Ibrahim's sister, Maha Sayour (b. ca 1971), was charged in 2009 with recklessly dealing with proceeds of crime following a police raid on her South Wentworthville home where police allegedly found shrink-wrapped packets bulging with nearly $2.86 million cash in $50 and $100 notes hidden in the roof. The matter was committed for trial and heard before a District Court judge in December 2011, who found her not guilty.

Two of Ibrahim's brothers, Michael and Fadi, were in May 2011, together with Rodney Phillip "Goldy" Atkinson, ordered to stand trial on a charge of conspiracy to murder John Macris between July and September 2009. Police allege that Michael and Fadi Ibrahim and Atkinson believed that Macris was behind the shooting of Fadi in June 2009. In December 2012, Michael Ibrahim and Atkinson were acquitted of the conspiracy to murder charge; however Michael remains in custody for an unrelated manslaughter conviction, and Atkinson has been found guilty of possessing an unauthorised pistol.
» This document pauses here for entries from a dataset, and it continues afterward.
Section ScaleUp.
Context `{GoRange}.
Context (p : PartitionPolicyBase) (updated order : list Z) (old : list BucketV2).
Context (groups : gmap Z (list nat)) (desired : gmap Z nat).
Local Abbreviation ow := (WorkerID <$> old).
Hypothesis Hlen : length old = Z.to_nat (NumBuckets p).
Hypothesis Hgr : grouped ow order groups.
Hypothesis Hnd : NoDup updated.
Hypothesis Hsz : (Z.of_nat (length updated) ≤ NumBuckets p)%Z.
Hypothesis Hdes : getDesiredCountsPerWorker p updated = Ok desired.

Lemma go_range_prefix_lookup (done : list (Z * list nat)) w l :
  (done ++ [(w, l)]) `prefix_of` go_range groups →
  groups !! w = Some l ∧ NoDup ((done ++ [(w, l)]).*1).
Proof.
  intros [rest Hrest]. split.
  - apply elem_of_go_range. rewrite Hrest. set_solver.
  - pose proof (NoDup_go_range groups) as Hn. rewrite Hrest, fmap_app in Hn.
    by apply NoDup_app in Hn as (? & _).
Qed.

Lemma donate_inv_nil : donate_inv desired groups [] (∅, 0).
Proof. split_and!; [|done|set_solver]. intros w. by rewrite decide_False by set_solver. Qed.

Lemma donate_fold_inv st :
  foldM (donate_step desired) (∅, 0) (go_range groups) = Ok st →
  donate_inv desired groups (go_range groups) st.
Proof.
  apply foldM_inv; [apply donate_inv_nil|].
  intros done [w l] s1 s2 [??]%go_range_prefix_lookup ? ?. by eapply donate_step_spec.
Qed.
(** The goroutines of one message, in any order of distinct buckets. *)
Lemma receive_items d items bs :
  NoDup items.*1 → Forall wf_item items →
  Forall (λ it, (Z.of_nat (length (item_payload it)) ≤ MaxKeyMapSize)%Z) items →
  Forall (receivable bs) items →
  ∃ bs', foldM (receive_bucket d) bs (item_payload <$> items) = Ok bs' ∧
    (∀ i m, (i, m) ∈ items → bs' !! i = Some (MkBucketV2 d (Some m))) ∧
    (∀ i, i ∉ items.*1 → bs' !! i = bs !! i).
Proof.
  revert bs. induction items as [|[k m] items IH]; intros bs Hnd Hwf Hmax Hrec.
  { exists bs. split_and!; [done|set_solver|done]. }
  apply NoDup_cons in Hnd as [Hk Hnd]. apply Forall_cons in Hwf as [Hit Hwf].
  apply Forall_cons in Hmax as [Hm Hmax]. apply Forall_cons in Hrec as [Hr Hrec].
  rewrite fmap_cons. cbn [foldM]. rewrite receive_item, bind_Ok by done. cbn [fst snd] in *.
  destruct (IH (<[k := MkBucketV2 d (Some m)]> bs)) as (bs' & Hf & Hin & Hout); [done..| |].
  { apply Forall_forall. intros [k' m'] Hk'. rewrite Forall_forall in Hrec.
    destruct (Hrec _ Hk') as (b & Hb & Hmap). exists b. split; [|done]. cbn [fst] in *.
    rewrite list_lookup_insert_ne; [done|]. intros ->. apply Hk.
    apply list_elem_of_fmap. by exists (k', m'). }
  exists bs'. split_and!; [done|..].
  - intros i m' [Heq|Hi]%elem_of_cons; [|by apply Hin]. simplify_eq.
    rewrite Hout by done. destruct Hr as (b & Hb & _).
    apply list_lookup_insert_eq. by eapply lookup_lt_Some.
  - intros i Hi. rewrite Hout by set_solver. apply list_lookup_insert_ne. set_solver.
Qed.

Lemma length_item_le items it :
  it ∈ items → length (item_bytes it) ≤ length (items ≫= item_bytes).
Proof.
  induction items as [|it' items IH]; [set_solver|]. rewrite bind_cons, length_app.
  intros [->|Hin]%elem_of_cons; [lia|]. specialize (IH Hin). lia.
Qed.

(** Receiving a message. *)
Lemma receive_message `{Schedule} d items h bs :
  fits items → NoDup items.*1 → Forall wf_item items → Forall (receivable bs) items →
  ∃ bs', DeserializeMigratingKeyMaps (MkTableV2 h bs) (drop 6 (message items)) d =
      Ok (MkTableV2 h bs') ∧
    (∀ i m, (i, m) ∈ items → bs' !! i = Some (MkBucketV2 d (Some m))) ∧
    (∀ i, i ∉ items.*1 → bs' !! i = bs !! i).
Proof.
  intros Hfit Hnd Hwf Hrec.
  pose proof (length_message_items items Hfit) as Hn.
  assert (Hpay : Forall (λ it, (Z.of_nat (length (item_payload it)) ≤ MaxKeyMapSize)%Z) items).
  { apply Forall_forall. intros it Hit. pose proof (length_item_le items it Hit) as Hle.
    unfold item_bytes in Hle at 1. rewrite length_bucket_bytes in Hle.
    unfold fits in Hfit. unfold item_payload. lia. }
  assert (Hdrop : drop 6 (message items) =
    be_encode 4 (Z.of_nat (length items)) ++ (items ≫= item_bytes)).
  { unfold message. rewrite app_assoc. apply drop_app_length'.
    by rewrite length_app, marshal_length, length_be_encode. }
  unfold DeserializeMigratingKeyMaps. rewrite Hdrop.
  rewrite (slice_uint_app _ [] (be_encode 4 (Z.of_nat (length items)))
    (items ≫= item_bytes) _ _ (Z.of_nat (length items))), bind_Ok;
    [|done|done|by rewrite length_be_encode|by apply be_decode_encode32].
  set (raw := (λ it, (op_field (op it.1) it.2, Z.of_nat it.1, @go_range R2 _ _ _ _ it.2))
    <$> items : list (bytes * Z * list (bytes * Z))).
  pose proof (split_buckets_app raw (be_encode 4 (Z.of_nat (length items)) ++
    (items ≫= item_bytes)) (be_encode 4 (Z.of_nat (length items))) []) as Hsplit.
  unfold raw in Hsplit. rewrite length_fmap, length_be_encode in Hsplit.
  rewrite Nat2Z.id, Hsplit, bind_Ok; clear Hsplit.
  - rewrite <-list_fmap_compose.
    fold raw. change (compose _ _) with item_payload.
    pose proof (schedule_perm (item_payload <$> items)) as Hsched.
    apply Permutation_map_inv in Hsched as (items' & -> & Hp).
    destruct (receive_items d items' bs) as (bs' & Hf & Hin & Hout);
      [by rewrite <-Hp..|].
    cbn [t2_Buckets t2_H]. change (map item_payload items') with (item_payload <$> items').
    rewrite Hf, bind_Ok. exists bs'. split_and!; [done|..].
    + intros i m Hi. apply Hin. by rewrite <-Hp.
    + intros i Hi. apply Hout. by rewrite <-Hp.
  - apply Forall_fmap. eapply Forall_impl; [exact Hpay|]. intros it Hit.
    unfold is_u32, compose, item_payload, MaxKeyMapSize in *. cbn [fst snd] in *. lia.
  - rewrite app_nil_r. f_equal. unfold raw. clear.
    induction items as [|it items IH]; [done|].
    rewrite fmap_cons, !bind_cons. by rewrite <-IH.
Qed.
(* ===== verification/WorkerManager.v ===== *)
(** * Worker manager of the coordinator

    [coordinator/workerManager.go]: registration of workers and their
    allocation to tasks.  A [*ManagedWorker] is a pointer: an index into the
    append-only list [heap] of worker objects, so that the id view [Workers],
    the address view [WorkersByIP] and every placement plan share the objects
    the way the code does. *)

From stdpp Require Import prelude gmap strings list sorting.
From Stdlib Require Import ZArith Lia Ascii.
From S2P Require Import Prelude.

(** ** Worker objects *)

(** [ManagedWorker], without the gRPC stream. *)
Record ManagedWorker := MkWorker {
  mw_WorkerId : Z;
  DataPlaneAddr : string;
  StateCommAddr : string;
  IsAvailable : bool
}.

Abbreviation ptr := nat (only parsing).

Record WorkerManager := MkWM {
  heap : list ManagedWorker;
  Workers : gmap Z ptr;
  WorkersByIP : gmap string (list ptr);
  NextWorkerId : Z
}.

Definition NewWorkerManager : WorkerManager := MkWM [] ∅ ∅ 0.

(** ** Strings *)

(** [strings.Split(s, ":")]. *)
Fixpoint split_colon (s : string) : list string :=
  match s with
  | EmptyString => [EmptyString]
  | String a r =>
      if Ascii.eqb a ":"%char then EmptyString :: split_colon r
      else match split_colon r with
           | h :: t => String a h :: t
           | [] => [String a EmptyString]
           end
  end.

Definition digit (a : ascii) : option Z :=
  let n := Z.of_nat (Ascii.nat_of_ascii a) in
  if ((48 <=? n) && (n <=? 57))%Z then Some (n - 48)%Z else None.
He is on remand and will be sentenced in January 2013.

Ibrahim and Melissa Taylor's son Daniel John Taylor (b. ca 1990), was committed in early 2011 to stand trial in Queensland on charges of affray and assault occasioning bodily harm on a group of Melbourne tourists outside a nightclub on the Gold Coast in 2010. It is alleged that Taylor was assisted by a co-accused and that the two were jointly involved. Taylor's bail conditions require him to reside with Ibrahim in Sydney and ordered not to go within 1 km of Kings Cross despite Taylor working in the nightclub industry until the matter is heard before the courts. All charges were dropped.

Michael and Fadi Ibrahim, and others, were arrested in Dubai, United Arab Emirates and John Ibrahim's girlfriend, Sarah Budge, and his son, Daniel were arrested after action by police in Australia and the Netherlands as part of Operation Veyda in relation to two alleged major international drug syndicates operating in Australia. Budge was charged with possession of a firearm. Australian Federal Police assistant commissioner Neil Gaughan said that "More than 1.8 tonnes of MDMA (ecstasy), 136 kilograms of cocaine and 15 kg of methamphetamine were stopped from reaching Australian shores. $5.5 million dollars was also seized". Michael pled guilty to eight charges. In May 2020 he was sentenced to a jail term of 30 years, with an 18 year non-parole period.